__Problem statement__: Only one stretch of the data below is needed. Output the lines from the one with "(0.99 <? CosineSimilarity" up to and including the one with "assert (Hwf : wf (with_D B_hit)) by wf_tac.", exactly as they stand.

__Collected data__:
(** * PlayCanvas engine: render actions and rigid-body collision bookkeeping

    A shallow embedding of [RenderAction] (scene/composition/render-action.js)
    and of [RigidBodyComponentSystem]: the collision bookkeeping, the update
    of the world, the component data, the life of a body and the ray and
    shape tests, followed by the properties proved about them. *)

From Stdlib Require QArith.
From stdpp Require Import functions gmap strings list.

#[local] Set Warnings "-clear-no-such-hyp,-register-all".

(** ** JavaScript values that the embedded code can return *)

Inductive JSValue :=
  | JBool (b : bool)
  | JUndefined.

#[global] Instance JSValue_eq_dec : EqDecision JSValue.
Proof. solve_decision. Defined.

(** ** The render action *)

Module Composition.

(** A light is a JavaScript object: [lid] stands for its identity, so two
    distinct objects are distinct values even with equal fields. *)
Record Light := { lid : nat; castShadows : bool }.

#[global] Instance Light_eq_dec : EqDecision Light.
Proof. solve_decision. Defined.

#[global] Instance Light_countable : Countable Light.
Proof.
  refine (inj_countable' (λ l, (lid l, castShadows l))
                         (λ p, {| lid := p.1; castShadows := p.2 |}) _).
  by intros [].
Defined.

(** The part of [Layer] the render action reads. *)
Record Layer := { enabled : bool; _lightsSet : gset Light }.

(** The part of [LayerComposition] the render action reads. *)
Record LayerComposition := {
  layerList : list Layer;
  subLayerEnabled : list bool
}.

(** The fields of the render action that its methods touch. *)
Record RenderAction := {
  layerIndex : nat;
  directionalLightsSet : gset Light;
  directionalLights : list Light
}.

(** [isLayerEnabled]: reading [.enabled] of a missing layer is a TypeError
    ([None]); [a && b] yields [a] when it is falsy and [b] otherwise, and
    an index past the end of [subLayerEnabled] reads [undefined]. *)
Definition isLayerEnabled (this : RenderAction) (layerComposition : LayerComposition)
  : option JSValue :=
  match layerList layerComposition !! layerIndex this with
  | None => None
  | Some layer =>
      if enabled layer then
        match subLayerEnabled layerComposition !! layerIndex this with
        | Some b => Some (JBool b)
        | None => Some JUndefined
        end
      else Some (JBool false)
  end.

(** The inner loop of [collectDirectionalLights], over the camera layers. *)
Fixpoint collectLayers (light : Light) (cameraLayers : list Layer)
    (this : RenderAction) : RenderAction :=
  match cameraLayers with
  | [] => this
  | layer :: rest =>
      let this' :=
        if bool_decide (light ∈ _lightsSet layer) then
          if bool_decide (light ∈ directionalLightsSet this) then this
          else {| layerIndex := layerIndex this;
                  directionalLightsSet := {[ light ]} ∪ directionalLightsSet this;
                  directionalLights := directionalLights this ++ [light] |}
        else this in
      collectLayers light rest this'
  end.

(** The outer loop, over the directional lights. *)
Fixpoint collectLights (dirLights : list Light) (cameraLayers : list Layer)
    (this : RenderAction) : RenderAction :=
  match dirLights with
  | [] => this
  | light :: rest =>
      let this' :=
        if castShadows light then collectLayers light cameraLayers this
        else this in
      collectLights rest cameraLayers this'
  end.
Lemma get_scan_spec h now (embedding : list float) (threshold : float)
    pre suf (best : option ptr) (bs : float) :
  Forall (fun p => is_Some (h !! p)) suf ->
  get_inv h now embedding threshold pre best bs ->
  exists (best' : option ptr) (bs' : float),
    get_scan h now embedding threshold suf best bs = Some (best', bs') /\
    get_inv h now embedding threshold (pre ++ suf) best' bs'.
Proof.
  intros Hsuf. revert pre best bs.
  induction Hsuf as [|p suf [e He] _ IH]; intros pre best bs Hinv; simpl.
  { exists best, bs. by rewrite app_nil_r. }
  rewrite He. simpl.
  replace (pre ++ p :: suf) with ((pre ++ [p]) ++ suf)
    by by rewrite <- app_assoc.
  destruct (After now (ExpiresAt e)) eqn:Hafter.
  { apply IH, get_inv_skip; [done|].
    intros e' He' Hlive. unfold live in Hlive. simplify_eq. congruence. }
  set (s := CosineSimilarity embedding (Embedding e)).
  destruct (threshold <=? s) eqn:Hthr; simpl.
  2:{ apply IH, get_inv_skip; [done|].
      intros e' He' _ Hthr'. simplify_eq. fold s in Hthr'. congruence. }
  destruct (bs <? s) eqn:Hlt.
  2:{ apply IH, get_inv_skip; [done|].
      intros e' He' _ _. simplify_eq. fold s.
      destruct Hinv as (H0 & _).
      apply float_le_total; [by eapply float_le_refl_r..|done]. }
  apply IH. destruct Hinv as (H0 & Hmax & _).
  assert (Hpos : (0 <? s) = true) by by eapply float_le_lt_trans.
  assert (Hbelow : forall (j : nat) q e', pre !! j = Some q -> h !! q = Some e' ->
            live now e' ->
            (threshold <=? CosineSimilarity embedding (Embedding e')) = true ->
            (CosineSimilarity embedding (Embedding e') <? s) = true).
  { intros j q e' Hj Hq Hlive Hthr'.
    eapply float_le_lt_trans; [|exact Hlt]. by apply (Hmax j q e'). }
  split; [by apply float_lt_le|]. split.
  - intros j q e' Hj Hq Hlive Hthr'.
    apply lookup_snoc_Some in Hj as [[_ Hj] | [_ <-]].
    + apply float_lt_le. by apply (Hbelow j q e').
    + simplify_eq. by eapply float_le_refl_r.
  - exists (length pre), e. repeat split; try done.
    + by rewrite list_lookup_middle.
    + intros j q e' Hj Hq. apply lookup_snoc_Some in Hq as [[_ Hq] | [? _]]; [|lia].
      by apply (Hbelow j q e').
Qed.

(** The result of the scan of [Get] over the whole cache. *)
Lemma Get_scan w now (embedding : list float) (threshold : float) :
  wf w ->
  exists (best : option ptr) (bs : float),
    get_scan (heap w) now embedding threshold (entries (mc w)) None 0
      = Some (best, bs) /\
    get_inv (heap w) now embedding threshold (entries (mc w)) best bs.
Proof.
  intros Hwf.
  apply (get_scan_spec (heap w) now embedding threshold [] _ None 0 Hwf).
  split; [reflexivity|]. split; [|done]. by intros j q e ?.
Qed.

(** C1, with the restriction the code makes: [Get] returns a live entry
    whose similarity meets the threshold, is above [0] and is the
    highest among the live entries that meet the threshold, together
    with that similarity and [true]; it returns [(nil, 0, false)] when no
    live entry has a similarity that meets the threshold and is above
    [0], which for a threshold above [0] means that no live entry meets
    the threshold.  The stored entries are not changed. *)
Theorem Get_best_match w now (embedding : list float) (threshold : float) :
  wf w ->
  exists w' (r : option ptr * float * bool),
    Get now embedding threshold w = Some (w', r) /\
    heap w' = heap w /\ entries (mc w') = entries (mc w) /\
    ((exists (i : nat) p e,
        r = (Some p, CosineSimilarity embedding (Embedding e), true) /\
        entries (mc w) !! i = Some p /\ heap w !! p = Some e /\
        live now e /\
        (threshold <=? CosineSimilarity embedding (Embedding e)) = true /\
        (0 <? CosineSimilarity embedding (Embedding e)) = true /\
        forall (j : nat) e', stored w j = Some e' -> live now e' ->
          (threshold <=? CosineSimilarity embedding (Embedding e')) = true ->
          (CosineSimilarity embedding (Embedding e')
             <=? CosineSimilarity embedding (Embedding e)) = true) \/
     (r = (None, 0, false) /\
      (forall (j : nat) e', stored w j = Some e' -> live now e' ->
         (threshold <=? CosineSimilarity embedding (Embedding e')) = true ->
         (0 <? CosineSimilarity embedding (Embedding e')) = false) /\
      ((0 <? threshold) = true ->
       forall (j : nat) e', stored w j = Some e' -> live now e' ->
         (threshold <=? CosineSimilarity embedding (Embedding e')) = false))).
Proof.
  intros Hwf.
  destruct (Get_scan w now embedding threshold Hwf)
    as (best & bs & Hscan & H0 & Hmax & Hbest).
  unfold Get. rewrite Hscan. cbn [mbind option_bind].
  destruct best as [p|].
  - destruct Hbest as (i & e & Hi & He & Hlive & -> & Hthr & Hpos & _).
    eexists _, _. split; [reflexivity|]. simpl.
    split; [done|]. split; [done|]. left.
    exists i, p, e. repeat split; try done.
    intros j e' Hst. apply stored_Some in Hst as (q & Hq & He').
    by apply (Hmax j q e').
  - subst bs. eexists _, _. split; [reflexivity|]. simpl.
    split; [done|]. split; [done|]. right.
    assert (Hnone : forall (j : nat) e', stored w j = Some e' -> live now e' ->
              (threshold <=? CosineSimilarity embedding (Embedding e')) = true ->
              (0 <? CosineSimilarity embedding (Embedding e')) = false).
    { intros j e' Hst Hlive Hthr.
      apply stored_Some in Hst as (q & Hq & He').
      apply float_le_not_lt. by apply (Hmax j q e'). }
    repeat split; try done.
    intros Hpos j e' Hst Hlive.
    destruct (threshold <=? CosineSimilarity embedding (Embedding e')) eqn:Hthr;
      [|done].
    pose proof (Hnone j e' Hst Hlive Hthr) as Hn.
    rewrite (float_lt_le_trans _ _ _ Hpos Hthr) in Hn. done.
Qed.


(** C9, as the code has it: a successful [Get] changes no entry; it
    starts one goroutine that holds the pointer to the matched entry.
    The hit count and the last-hit time change when that goroutine
    gets the lock, at the time it then reads, through the pointer: the
    entry need not be stored any more. *)
Theorem Get_defers_hit_stats w now (embedding : list float) (threshold : float)
    w' p (s : float) :
  Get now embedding threshold w = Some (w', (Some p, s, true)) ->
  heap w' = heap w /\
  entries (mc w') = entries (mc w) /\
  pending w' = pending w ++ [p] /\
  forall w2 (k : nat) (t : Time) e,
    pending w2 !! k = Some p -> heap w2 !! p = Some e ->
    exists w3,
      exec (RunUpdateHitStats k t) w2 = Some w3 /\
      heap w3 = <[p := {| Request := Request e; Response := Response e;
                          Embedding := Embedding e;
                          CreatedAt := CreatedAt e; ExpiresAt := ExpiresAt e;
                          HitCount := int64 (HitCount e + 1);
                          LastHitAt := t |}]> (heap w2) /\
      mc w3 = mc w2 /\ pending w3 = delete k (pending w2).
Proof.
  intros HGet. unfold Get in HGet.
  destruct (get_scan _ _ _ _ _ _ _) as [[best bs]|]; [|done].
  cbn [mbind option_bind] in HGet.
  destruct best as [pb|]; [|done]. simplify_eq. simpl.
  repeat split; try done.
  intros w2 k t e Hk He. unfold exec, updateHitStats.
  rewrite Hk. cbn [mbind option_bind]. rewrite He. cbn [mbind option_bind].
  eexists _. split; [reflexivity|]. simpl. by repeat split.
Qed.

End CacheFacts.

(** ** The worked scenario *)

Section ScenarioFacts.

Import Scenario.

Ltac wf_tac :=
  repeat (constructor; [by (eexists; vm_compute; reflexivity)|]); constructor.

Lemma run_two_stored : run [CallSet pA; CallSet pB] start = Some two_stored.
Proof. vm_compute. reflexivity. Qed.

Lemma run_hit_B : run hit_B start = Some B_hit.
Proof. vm_compute. reflexivity. Qed.

Lemma wf_two_stored : wf two_stored.
Proof. wf_tac. Defined.

Lemma wf_B_hit : wf B_hit.
Proof. wf_tac. Defined.

Ltac stored_cases H :=
  vm_compute in H; simplify_eq; vm_compute; reflexivity.

Lemma Get_best_match_witness :
  wf two_stored /\
  exists w',
    Get 3000 [0.99; 0.1; 0] 0.9 two_stored =
    Some (w', (Some pA, CosineSimilarity [0.99; 0.1; 0] [1; 0; 0], true)).
Proof.
  split; [exact wf_two_stored|].
  destruct (Get_best_match two_stored 3000 [0.99; 0.1; 0] 0.9 wf_two_stored)
    as (w' & r & HGet & _).
  exists w'. rewrite HGet. vm_compute in HGet. simplify_eq.
  vm_compute. reflexivity.
Defined.

(** With threshold [0], the live entry [A] has similarity [0 >= 0] to
    the query and [Get] reports no match. *)
Lemma Get_zero_threshold_counterexample :
  stored two_stored 0 = Some A /\ live 3000 A /\
  (0 <=? CosineSimilarity [0; 0; 1] (Embedding A)) = true /\
  snd <$> Get 3000 [0; 0; 1] 0 two_stored = Some (None, 0, false).
Proof. repeat split; vm_compute; reflexivity. Qed.

Lemma Set_evicts_oldest_witness :
  run hit_B start = Some B_hit /\ wf B_hit /\
  exists w', Set_ pC B_hit = Some w' /\ entries (mc w') = [pB; pC].
Proof.
  split; [exact run_hit_B|]. split; [exact wf_B_hit|].
  destruct (Set_evicts_oldest B_hit pC C) as (w' & k & victim & HSet & H).
  - exact wf_B_hit.
  - vm_compute. reflexivity.
  - intros [|[|j]] e Hst; stored_cases Hst.
  - done.
  - vm_compute. discriminate.
  - exists w'. split; [done|].
    destruct H as (_ & _ & _ & _ & _ & Hscenario).
    eapply (Hscenario pA pB A); [by left | vm_compute; reflexivity.. | done].
Defined.

Lemma capacity_bound_witness :
  exists w1 w2,
    run (CallSet <$> [pA; pB]) start = Some w1 /\
    Set_ pC w1 = Some w2 /\ (Size w2 <= 2)%Z.
Proof.
  destruct (capacity_bound 2 capacity2 (heap start) [pA; pB] pC)
    as (w1 & w2 & k & pv & Hrun & _ & _ & HSet & Hsize & _).
  - lia.
  - reflexivity.
  - reflexivity.
  - wf_tac.
  - intros [|[|[|i]]] [|[|[|j]]] pi pj ei ej Hij Hi Hj Hei Hej;
      try lia; vm_compute in Hi, Hj; simplify_eq;
      vm_compute in Hei, Hej; simplify_eq; vm_compute; reflexivity.
  - exists w1, w2. done.
Defined.

(** Capacity [0]: nothing can be evicted from the empty cache and the
    entry is stored all the same. *)
Lemma capacity_zero_counterexample :
  MaxSize (opts (mc capacity0)) = 0%Z /\
  run (CallSet <$> []) capacity0 = Some capacity0 /\
  exists w, Set_ pA capacity0 = Some w /\ Size w = 1%Z /\
            ~ (Size w <= MaxSize (opts (mc capacity0)))%Z.
Proof.
  split; [reflexivity|]. split; [reflexivity|].
  eexists. split; [vm_compute; reflexivity|]. split; [reflexivity|].
  vm_compute. intros H. by apply H.
Qed.

Lemma Set_updates_in_place_witness :
  wf (with_D B_hit) /\
  (0.99 <? CosineSimilarity (Embedding D) (Embedding B)) = true /\
  exists w',
    Set_ pD (with_D B_hit) = Some w' /\
    entries (mc w') = [pA; pD] /\ Size w' = Size (with_D B_hit).
Proof.
  assert (Hwf : wf (with_D B_hit)) by wf_tac.
  split; [exact Hwf|]. split; [vm_compute; reflexivity|].
  destruct (Set_updates_in_place (with_D B_hit) pD D Hwf)
    as (w' & i & old & HSet & _ & _ & _ & _ & _ & _ & _ & Hsize).
  - vm_compute. reflexivity.
  - exists 1%nat. eexists. split; vm_compute; reflexivity.
  - exists w'. split; [done|]. split; [|done].
    vm_compute in HSet. simplify_eq. reflexivity.
Defined.

Lemma Cleanup_spec_witness :
  wf two_stored /\
  exists w',
    Cleanup (1000 + hour) two_stored = Some (w', 1%Z) /\
    entries (mc w') = [pB] /\
    Cleanup (1000 + hour) w' = Some (w', 0%Z).
Proof.
  split; [exact wf_two_stored|].
  destruct (Cleanup_spec two_stored (1000 + hour)%Z wf_two_stored)
    as (w' & removed & HC & Hes & _ & _ & _ & Hrem & Hagain).
  exists w'. vm_compute in Hrem. subst removed.
  split; [done|]. split; [|done].
  rewrite Hes. vm_compute. reflexivity.
Defined.


Lemma Get_defers_hit_stats_witness :
  exists w',
    Get 3000 [0; 1; 0] 0.9 two_stored = Some (w', (Some pB, 1, true)) /\
    heap w' = heap two_stored /\ pending w' = [pB].
Proof.
  destruct (Get 3000 [0; 1; 0] 0.9 two_stored) as [[w' r]|] eqn:HGet;
    [|vm_compute in HGet; discriminate].
  assert (r = (Some pB, 1, true)) as ->
    by (vm_compute in HGet; by simplify_eq).
  destruct (Get_defers_hit_stats two_stored 3000 [0; 1; 0] 0.9 w' pB 1 HGet)
    as (Hheap & _ & Hpending & _).
  exists w'. done.
Defined.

__Written solution__:
  (0.99 <? CosineSimilarity (Embedding D) (Embedding B)) = true /\
  exists w',
    Set_ pD (with_D B_hit) = Some w' /\
    entries (mc w') = [pA; pD] /\ Size w' = Size (with_D B_hit).
Proof.
  assert (Hwf : wf (with_D B_hit)) by wf_tac.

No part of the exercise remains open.